Use of a qualification test within a retinal practice appeared to be effective in predicting which patients with intermediate age-related macular degeneration (AMD) would be good candidates to initiate use of a home monitoring device for progression to more severe AMD, according to a study published online by JAMA Ophthalmology.
Choroidal neovascularization (CNV; creation of abnormal blood vessels) from AMD left untreated or unmanaged after substantial vision loss has occurred remains a leading cause of irreversible blindness in people age 50 years or older throughout much of the world. In the United States, approximately 8 million people have intermediate AMD or monocular advanced AMD of whom 1.3 million people will develop advanced AMD during the ensuing 5 years. Patients with intermediate AMD using a home monitoring device (includes looking at a computer screen and using a mouse) have less loss of visual acuity, on average, at detection of choroidal neovascularization than do individuals using standard care monitoring techniques (such as viewing a grid on a piece of paper). Patients must establish a baseline set of responses during a limited series of initial home testing to monitor AMD progression using this device. There is little known about the proportion of patients with high-risk non-neovascular AMD who may be able to incorporate the device successfully into their home monitoring regimen, according to background information in the article.
The developers of the home device designed an in-office qualification test to identify individuals most likely to be able to use the device successfully. Neil M. Bressler, M.D., of the Johns Hopkins University School of Medicine, Baltimore, and Editor, JAMA Ophthalmology, and colleagues studied 131 participants within a university-based retina practice with intermediate AMD in at least one eye who completed an in-clinic qualification test for the home monitoring device. The qualification test protocol included a short explanation by the study coordinator, explanatory tutorial administered through the device, a trial or practice test administered through the device (an opportunity to mark areas of artificial distortion), an opportunity for the participant to ask the coordinator questions, and the actual qualification test.
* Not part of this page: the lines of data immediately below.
Lemma loop_artifacts (generator : Network) (train valid : Dataset)
    (args : Args.t) (fuel : nat) (st : TrainerState) :
  artifacts_written (Args.out args)
    (fst (Trainer_loop W fuel
       (build_trainer W generator build_discriminator train valid args) st))
  = flat_map (fun it => if it mod frequency args =? 0
                        then checkpoint_files (Args.out args) it else [])
      (updates (fst (Trainer_loop W fuel
         (build_trainer W generator build_discriminator train valid args) st))).
Proof.
  revert st. induction fuel as [|fuel IH]; intros st; [reflexivity|].
  cbn [Trainer_loop].
  pose proof (stop_trigger_call_trace W
    (tr_stop_trigger
       (build_trainer W generator build_discriminator train valid args)) st)
    as Htr.
  rewrite fst_bind, Htr. cbn [app].
  destruct (snd (stop_trigger_call W _ st)) as [[b st']|e|]; try reflexivity.
  cbn beta iota. destruct b; [reflexivity|]. cbv zeta.
  pose proof (build_trainer_periods W generator build_discriminator train
                valid args) as Hp.
  pose proof (@run_extensions_returns N
    (build_trainer W generator build_discriminator train valid args)
    (ts_iteration st' + 1) Hp) as [Hs Hu].
  pose proof (run_extensions_fst
    (build_trainer W generator build_discriminator train valid args)
    (ts_iteration st' + 1) Hp) as Hx.
  repeat (rewrite ?fst_bind, ?snd_bind; cbn beta; cbn [emit fst snd app]).
  rewrite Hs. unfold artifacts_written, updates in *.
  cbn [flat_map artifact_of update_of app].
  rewrite !flat_map_app, Hu, Hx.
  cbn [app flat_map].
  change (flat_map (artifact_of (Args.out args))
            (@extension_events N (ts_iteration st' + 1)
               (tr_extensions
                  (build_trainer W generator build_discriminator train valid
                     args))))
    with (artifacts_written (Args.out args)
            (@extension_events N (ts_iteration st' + 1)
               (tr_extensions
                  (build_trainer W generator build_discriminator train valid
                     args)))).
  rewrite checkpoint_artifacts.
  f_equal. apply IH.
Qed.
A total of 129 participants had reliable qualification test results; 91 participants (70 percent) who completed this test attained a score that suggested they would be able to successfully use the home device. Among the 91 participants who could initiate home testing, 83 did so, including 80 participants (88 percent) who established a baseline value that could be used as a reference for future monitoring. Younger participants were more likely to qualify for home testing. Visual acuity at study enrollment did not appear to be associated with successful qualification.
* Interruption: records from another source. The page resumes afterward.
Definition ret {A} (a : A) : M A := fun g => (a, g, []).
Definition bind {A B} (m : M A) (k : A -> M B) : M B :=
  fun g =>
    let '(a, g1, l1) := m g in
    let '(b, g2, l2) := k a g1 in
    (b, g2, l1 ++ l2).
Definition modify (f : gameState -> gameState) : M unit := fun g => (tt, f g, []).
Definition call (e : effect) : M unit := fun g => (tt, g, [e]).
Definition branch {A} (c : gameState -> bool) (m1 m2 : M A) : M A :=
  fun g => if c g then m1 g else m2 g.
Definition skip : M unit := ret tt.

Notation "m1 ;; m2" := (bind m1 (fun _ => m2))
  (at level 61, right associativity).

Definition state_of {A} (r : A * gameState * list effect) : gameState := snd (fst r).
Definition log_of {A} (r : A * gameState * list effect) : list effect := snd r.

Definition resetObstacle (rnd : float) : M unit :=
  modify (set_obstacleX CONFIG.canvasWidth) ;;
  modify (fun g =>
    set_obstacleHeight (rnd * (CONFIG.canvasHeight - gap g - 100) + 50) g).

Definition endGame : M unit :=
  modify (set_gameRunning false) ;;
  branch (fun g => truthy_handle (animationFrameId g))
    (fun g =>
       (match animationFrameId g with
        | Some id => call (CancelAnimationFrame id)
        | None => skip
        end ;;
        modify (set_animationFrameId None)) g)
    skip ;;
  (fun g => call (DomFinalScore (score g)) g) ;;
  (fun g => call (DomOgpPoints (ogpPoints g)) g) ;;
  call DomShowGameOverScreen ;;
  branch (fun g => gt (score g) 0)
    (fun g => call (OgpSaveScore (score g)) g)
    skip.

(** The two tests of [checkCollisions]: "bird hit the ground or ceiling"
    and "bird hit an obstacle". *)
Definition hitGroundOrCeiling (g : gameState) : bool :=
  lt (birdY g) 0 || gt (birdY g + CONFIG.birdHeight) CONFIG.canvasHeight.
"These data support the likelihood that a larger percentage of individuals at high risk of progressing to CNV from AMD who successfully complete a qualification test to use this home monitoring device will be able to establish a baseline value for subsequent monitoring at home. These individuals can continue to increase their chance of detecting neovascular AMD between scheduled office visits while the lesion is relatively small and associated with visual acuity that is relatively good," the authors write.